> WHAT TO WORK ON
Copy out each line of the data below in which the string "Hsteps" appears.

> DATASET RECORDS

%%

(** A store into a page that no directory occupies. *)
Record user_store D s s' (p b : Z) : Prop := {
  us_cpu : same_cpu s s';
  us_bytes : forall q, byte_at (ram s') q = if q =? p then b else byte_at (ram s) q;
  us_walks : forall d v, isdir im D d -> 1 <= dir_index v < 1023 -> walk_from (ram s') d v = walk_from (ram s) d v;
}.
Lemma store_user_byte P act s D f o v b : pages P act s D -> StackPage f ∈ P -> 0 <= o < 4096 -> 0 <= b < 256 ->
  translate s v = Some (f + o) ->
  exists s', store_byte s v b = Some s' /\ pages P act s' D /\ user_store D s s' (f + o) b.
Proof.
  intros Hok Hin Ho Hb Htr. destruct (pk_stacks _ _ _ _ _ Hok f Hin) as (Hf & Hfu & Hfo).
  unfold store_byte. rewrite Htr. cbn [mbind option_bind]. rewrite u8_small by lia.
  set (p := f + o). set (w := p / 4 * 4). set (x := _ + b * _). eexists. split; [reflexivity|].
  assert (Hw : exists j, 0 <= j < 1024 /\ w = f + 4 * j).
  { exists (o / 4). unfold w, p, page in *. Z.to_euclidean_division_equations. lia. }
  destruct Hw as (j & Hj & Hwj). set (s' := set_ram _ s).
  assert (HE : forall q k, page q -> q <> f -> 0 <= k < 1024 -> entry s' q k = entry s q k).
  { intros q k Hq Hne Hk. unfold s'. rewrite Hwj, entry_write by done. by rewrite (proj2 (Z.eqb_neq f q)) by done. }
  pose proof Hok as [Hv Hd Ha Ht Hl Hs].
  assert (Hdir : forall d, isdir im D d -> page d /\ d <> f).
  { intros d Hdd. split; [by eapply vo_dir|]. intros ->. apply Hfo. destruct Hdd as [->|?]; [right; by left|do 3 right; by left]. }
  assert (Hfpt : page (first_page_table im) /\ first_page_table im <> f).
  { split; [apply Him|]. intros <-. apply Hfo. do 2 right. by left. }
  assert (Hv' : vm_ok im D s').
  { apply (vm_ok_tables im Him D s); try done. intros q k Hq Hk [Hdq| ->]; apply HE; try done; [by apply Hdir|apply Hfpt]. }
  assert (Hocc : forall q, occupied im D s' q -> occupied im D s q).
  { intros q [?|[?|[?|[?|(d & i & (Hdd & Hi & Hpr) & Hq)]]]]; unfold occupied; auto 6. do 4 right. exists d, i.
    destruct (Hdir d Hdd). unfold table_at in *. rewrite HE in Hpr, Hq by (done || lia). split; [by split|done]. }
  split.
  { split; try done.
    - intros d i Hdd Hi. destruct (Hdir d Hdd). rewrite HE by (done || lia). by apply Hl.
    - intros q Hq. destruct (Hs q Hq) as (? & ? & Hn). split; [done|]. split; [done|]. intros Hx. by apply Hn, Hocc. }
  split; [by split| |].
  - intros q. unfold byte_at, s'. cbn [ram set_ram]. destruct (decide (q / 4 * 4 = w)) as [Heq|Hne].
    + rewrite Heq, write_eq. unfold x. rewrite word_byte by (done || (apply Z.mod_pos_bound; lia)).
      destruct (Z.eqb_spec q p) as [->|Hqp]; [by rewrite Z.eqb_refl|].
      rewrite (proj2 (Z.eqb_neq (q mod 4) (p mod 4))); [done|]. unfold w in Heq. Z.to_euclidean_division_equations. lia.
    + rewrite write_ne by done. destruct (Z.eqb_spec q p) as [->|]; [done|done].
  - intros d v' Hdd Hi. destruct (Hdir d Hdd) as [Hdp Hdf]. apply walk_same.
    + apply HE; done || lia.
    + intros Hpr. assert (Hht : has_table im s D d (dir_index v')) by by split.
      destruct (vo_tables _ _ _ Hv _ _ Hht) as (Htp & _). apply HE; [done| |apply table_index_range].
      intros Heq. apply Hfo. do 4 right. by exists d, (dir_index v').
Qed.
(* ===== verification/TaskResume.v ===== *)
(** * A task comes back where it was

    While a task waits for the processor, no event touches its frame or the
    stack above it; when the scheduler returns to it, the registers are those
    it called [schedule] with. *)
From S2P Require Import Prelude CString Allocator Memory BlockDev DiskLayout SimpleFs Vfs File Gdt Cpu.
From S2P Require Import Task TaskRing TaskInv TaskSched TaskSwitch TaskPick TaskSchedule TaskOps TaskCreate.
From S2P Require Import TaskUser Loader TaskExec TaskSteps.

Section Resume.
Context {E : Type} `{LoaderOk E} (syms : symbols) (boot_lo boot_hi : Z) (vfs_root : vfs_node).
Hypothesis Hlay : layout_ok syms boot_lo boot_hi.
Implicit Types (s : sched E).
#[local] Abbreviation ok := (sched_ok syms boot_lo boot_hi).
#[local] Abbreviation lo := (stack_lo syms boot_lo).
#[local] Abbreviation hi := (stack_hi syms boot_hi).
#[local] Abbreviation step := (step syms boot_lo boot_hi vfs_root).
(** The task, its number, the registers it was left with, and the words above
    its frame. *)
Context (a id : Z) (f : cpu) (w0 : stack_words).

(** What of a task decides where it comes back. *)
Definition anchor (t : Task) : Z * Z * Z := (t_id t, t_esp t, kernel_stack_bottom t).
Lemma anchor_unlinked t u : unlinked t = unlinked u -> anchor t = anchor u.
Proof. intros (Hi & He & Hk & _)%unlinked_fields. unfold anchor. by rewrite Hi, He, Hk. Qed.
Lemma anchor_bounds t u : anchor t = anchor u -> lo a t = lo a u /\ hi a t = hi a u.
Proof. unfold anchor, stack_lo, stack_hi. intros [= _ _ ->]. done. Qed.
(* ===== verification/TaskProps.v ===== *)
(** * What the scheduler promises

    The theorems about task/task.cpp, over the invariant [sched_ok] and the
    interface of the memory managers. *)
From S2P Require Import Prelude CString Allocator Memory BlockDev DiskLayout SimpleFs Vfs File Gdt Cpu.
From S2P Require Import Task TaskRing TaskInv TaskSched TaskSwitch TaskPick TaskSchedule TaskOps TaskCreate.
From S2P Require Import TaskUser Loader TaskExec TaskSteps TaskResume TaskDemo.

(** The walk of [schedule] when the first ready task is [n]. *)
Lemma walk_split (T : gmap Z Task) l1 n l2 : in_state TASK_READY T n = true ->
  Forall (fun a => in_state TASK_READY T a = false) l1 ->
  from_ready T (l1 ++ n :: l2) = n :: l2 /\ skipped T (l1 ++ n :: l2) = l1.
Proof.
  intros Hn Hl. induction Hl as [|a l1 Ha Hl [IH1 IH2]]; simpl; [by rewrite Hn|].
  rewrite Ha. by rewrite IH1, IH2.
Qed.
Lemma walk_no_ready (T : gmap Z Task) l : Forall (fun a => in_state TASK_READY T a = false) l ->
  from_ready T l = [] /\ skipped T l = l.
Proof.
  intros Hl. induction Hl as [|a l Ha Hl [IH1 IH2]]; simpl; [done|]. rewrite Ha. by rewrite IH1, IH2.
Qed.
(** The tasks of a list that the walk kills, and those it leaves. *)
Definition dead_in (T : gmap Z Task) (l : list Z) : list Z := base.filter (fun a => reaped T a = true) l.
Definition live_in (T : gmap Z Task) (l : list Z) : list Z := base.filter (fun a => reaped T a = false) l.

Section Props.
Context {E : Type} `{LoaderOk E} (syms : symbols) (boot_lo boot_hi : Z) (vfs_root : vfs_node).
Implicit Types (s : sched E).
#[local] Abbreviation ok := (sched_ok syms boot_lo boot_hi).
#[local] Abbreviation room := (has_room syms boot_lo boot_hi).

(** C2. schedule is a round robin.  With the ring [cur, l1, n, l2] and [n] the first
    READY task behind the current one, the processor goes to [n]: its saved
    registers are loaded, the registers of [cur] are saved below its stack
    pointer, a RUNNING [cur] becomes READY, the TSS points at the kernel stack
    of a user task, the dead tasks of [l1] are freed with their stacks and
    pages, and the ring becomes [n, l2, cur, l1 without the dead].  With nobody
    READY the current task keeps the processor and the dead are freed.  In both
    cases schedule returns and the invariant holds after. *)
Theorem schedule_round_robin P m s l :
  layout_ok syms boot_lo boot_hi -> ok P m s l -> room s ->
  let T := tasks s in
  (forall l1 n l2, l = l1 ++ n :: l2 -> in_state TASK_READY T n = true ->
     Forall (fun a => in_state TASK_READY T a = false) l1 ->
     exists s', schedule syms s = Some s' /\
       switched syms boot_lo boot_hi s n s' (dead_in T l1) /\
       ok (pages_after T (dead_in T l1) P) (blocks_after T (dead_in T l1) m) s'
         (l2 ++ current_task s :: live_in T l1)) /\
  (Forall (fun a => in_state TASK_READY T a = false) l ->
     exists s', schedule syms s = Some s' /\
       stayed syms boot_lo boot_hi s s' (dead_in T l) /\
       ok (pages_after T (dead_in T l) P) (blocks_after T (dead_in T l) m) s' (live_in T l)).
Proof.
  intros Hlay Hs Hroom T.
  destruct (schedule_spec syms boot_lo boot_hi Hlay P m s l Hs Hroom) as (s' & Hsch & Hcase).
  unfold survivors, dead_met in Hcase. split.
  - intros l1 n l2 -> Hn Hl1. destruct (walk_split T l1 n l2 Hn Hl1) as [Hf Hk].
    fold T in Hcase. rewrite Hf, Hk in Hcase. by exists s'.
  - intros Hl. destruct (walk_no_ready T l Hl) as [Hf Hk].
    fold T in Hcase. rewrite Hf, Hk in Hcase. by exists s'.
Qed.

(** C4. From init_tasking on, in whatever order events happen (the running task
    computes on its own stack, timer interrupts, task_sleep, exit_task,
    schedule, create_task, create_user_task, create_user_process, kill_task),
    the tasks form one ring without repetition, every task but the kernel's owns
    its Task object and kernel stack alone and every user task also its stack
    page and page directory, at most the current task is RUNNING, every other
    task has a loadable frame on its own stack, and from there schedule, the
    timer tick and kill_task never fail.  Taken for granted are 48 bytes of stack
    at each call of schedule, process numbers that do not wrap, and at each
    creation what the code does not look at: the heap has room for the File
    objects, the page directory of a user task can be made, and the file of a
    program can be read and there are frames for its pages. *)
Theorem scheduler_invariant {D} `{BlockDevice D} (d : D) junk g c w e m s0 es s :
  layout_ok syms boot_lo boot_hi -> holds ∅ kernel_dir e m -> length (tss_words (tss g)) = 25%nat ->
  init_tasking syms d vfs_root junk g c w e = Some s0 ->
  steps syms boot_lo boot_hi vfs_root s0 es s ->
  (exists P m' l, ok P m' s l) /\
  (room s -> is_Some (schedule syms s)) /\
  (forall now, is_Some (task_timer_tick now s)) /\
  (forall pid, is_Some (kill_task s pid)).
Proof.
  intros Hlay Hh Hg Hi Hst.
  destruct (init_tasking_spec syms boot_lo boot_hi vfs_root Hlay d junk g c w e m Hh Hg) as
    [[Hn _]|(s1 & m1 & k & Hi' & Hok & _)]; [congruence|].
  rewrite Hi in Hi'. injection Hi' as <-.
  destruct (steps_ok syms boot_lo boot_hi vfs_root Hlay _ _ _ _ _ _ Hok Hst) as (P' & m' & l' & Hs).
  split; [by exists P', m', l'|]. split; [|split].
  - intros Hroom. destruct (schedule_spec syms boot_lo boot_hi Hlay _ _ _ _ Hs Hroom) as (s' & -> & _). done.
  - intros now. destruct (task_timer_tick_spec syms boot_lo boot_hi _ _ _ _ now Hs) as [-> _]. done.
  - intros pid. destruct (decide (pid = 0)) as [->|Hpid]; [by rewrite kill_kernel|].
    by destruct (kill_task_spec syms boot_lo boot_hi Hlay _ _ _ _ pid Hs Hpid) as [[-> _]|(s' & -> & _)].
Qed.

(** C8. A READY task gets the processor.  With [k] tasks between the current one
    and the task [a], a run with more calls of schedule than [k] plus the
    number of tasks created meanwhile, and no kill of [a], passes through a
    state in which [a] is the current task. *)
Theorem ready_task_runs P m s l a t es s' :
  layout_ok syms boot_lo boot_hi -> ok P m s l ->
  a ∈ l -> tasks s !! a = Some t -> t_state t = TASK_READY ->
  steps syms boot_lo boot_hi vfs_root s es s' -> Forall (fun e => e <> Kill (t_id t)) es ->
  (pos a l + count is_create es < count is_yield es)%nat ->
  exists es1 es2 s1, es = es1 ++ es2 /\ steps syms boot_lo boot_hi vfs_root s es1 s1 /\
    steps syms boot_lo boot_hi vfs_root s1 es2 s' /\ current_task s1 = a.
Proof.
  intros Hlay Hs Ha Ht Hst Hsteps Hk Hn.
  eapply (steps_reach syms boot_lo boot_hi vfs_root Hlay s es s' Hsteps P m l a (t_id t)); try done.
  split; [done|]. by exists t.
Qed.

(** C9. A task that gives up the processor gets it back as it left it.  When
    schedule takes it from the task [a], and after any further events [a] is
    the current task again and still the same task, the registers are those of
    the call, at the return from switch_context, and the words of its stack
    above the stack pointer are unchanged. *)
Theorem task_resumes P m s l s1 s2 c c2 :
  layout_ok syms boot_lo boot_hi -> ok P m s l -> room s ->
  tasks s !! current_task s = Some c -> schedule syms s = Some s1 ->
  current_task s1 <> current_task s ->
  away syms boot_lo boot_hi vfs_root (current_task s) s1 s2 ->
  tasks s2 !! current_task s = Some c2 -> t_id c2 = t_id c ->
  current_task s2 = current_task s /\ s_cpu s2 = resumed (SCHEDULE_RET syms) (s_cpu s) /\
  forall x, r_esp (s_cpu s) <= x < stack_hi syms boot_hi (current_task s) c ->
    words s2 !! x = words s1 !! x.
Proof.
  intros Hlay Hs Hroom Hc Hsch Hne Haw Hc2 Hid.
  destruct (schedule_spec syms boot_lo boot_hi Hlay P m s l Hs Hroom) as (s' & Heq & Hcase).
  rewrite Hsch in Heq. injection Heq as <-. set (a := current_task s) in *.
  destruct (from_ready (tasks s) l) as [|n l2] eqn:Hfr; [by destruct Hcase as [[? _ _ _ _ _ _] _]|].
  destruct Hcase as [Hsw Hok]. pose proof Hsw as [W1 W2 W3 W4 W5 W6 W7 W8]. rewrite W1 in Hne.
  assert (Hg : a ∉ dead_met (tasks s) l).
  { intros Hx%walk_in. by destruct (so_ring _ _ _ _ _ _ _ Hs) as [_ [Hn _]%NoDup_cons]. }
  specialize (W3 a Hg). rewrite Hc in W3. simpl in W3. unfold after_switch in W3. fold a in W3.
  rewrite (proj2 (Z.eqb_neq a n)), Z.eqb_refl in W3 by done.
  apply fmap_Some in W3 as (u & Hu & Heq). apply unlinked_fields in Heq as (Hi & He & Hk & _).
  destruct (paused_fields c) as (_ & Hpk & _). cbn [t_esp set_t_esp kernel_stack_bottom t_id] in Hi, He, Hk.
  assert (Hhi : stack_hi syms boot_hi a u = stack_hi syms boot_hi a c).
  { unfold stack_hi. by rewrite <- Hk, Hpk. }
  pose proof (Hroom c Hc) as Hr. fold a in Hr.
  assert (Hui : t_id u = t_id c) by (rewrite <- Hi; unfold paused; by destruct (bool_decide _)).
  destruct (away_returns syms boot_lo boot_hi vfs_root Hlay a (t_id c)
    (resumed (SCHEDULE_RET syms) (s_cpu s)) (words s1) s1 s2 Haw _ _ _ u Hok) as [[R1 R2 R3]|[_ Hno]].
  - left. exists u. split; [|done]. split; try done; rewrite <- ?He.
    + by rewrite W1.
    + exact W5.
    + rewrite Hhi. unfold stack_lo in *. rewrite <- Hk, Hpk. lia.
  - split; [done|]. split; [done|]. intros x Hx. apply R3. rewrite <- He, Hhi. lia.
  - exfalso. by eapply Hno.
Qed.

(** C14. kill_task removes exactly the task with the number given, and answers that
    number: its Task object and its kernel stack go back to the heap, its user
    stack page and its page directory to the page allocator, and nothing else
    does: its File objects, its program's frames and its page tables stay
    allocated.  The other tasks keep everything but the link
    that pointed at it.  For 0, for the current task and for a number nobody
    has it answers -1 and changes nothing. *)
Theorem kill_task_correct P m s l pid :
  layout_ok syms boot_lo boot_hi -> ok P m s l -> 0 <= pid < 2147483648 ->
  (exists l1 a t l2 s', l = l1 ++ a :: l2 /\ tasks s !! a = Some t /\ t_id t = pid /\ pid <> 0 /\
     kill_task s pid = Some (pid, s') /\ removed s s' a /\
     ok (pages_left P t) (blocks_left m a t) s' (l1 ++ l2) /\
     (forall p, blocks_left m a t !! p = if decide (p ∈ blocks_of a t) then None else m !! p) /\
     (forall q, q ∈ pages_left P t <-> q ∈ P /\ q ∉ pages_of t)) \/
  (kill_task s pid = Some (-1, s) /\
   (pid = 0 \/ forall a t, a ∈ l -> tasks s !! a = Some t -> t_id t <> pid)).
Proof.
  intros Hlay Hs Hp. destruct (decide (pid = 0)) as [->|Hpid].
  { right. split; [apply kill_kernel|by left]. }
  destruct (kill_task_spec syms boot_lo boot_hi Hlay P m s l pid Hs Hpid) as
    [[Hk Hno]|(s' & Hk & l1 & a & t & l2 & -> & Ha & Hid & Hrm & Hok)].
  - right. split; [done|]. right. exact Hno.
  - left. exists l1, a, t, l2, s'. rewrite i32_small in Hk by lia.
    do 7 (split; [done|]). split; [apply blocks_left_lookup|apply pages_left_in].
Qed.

%%

> WRITTEN SOLUTION
  intros Hlay Hs Ha Ht Hst Hsteps Hk Hn.
  eapply (steps_reach syms boot_lo boot_hi vfs_root Hlay s es s' Hsteps P m l a (t_id t)); try done.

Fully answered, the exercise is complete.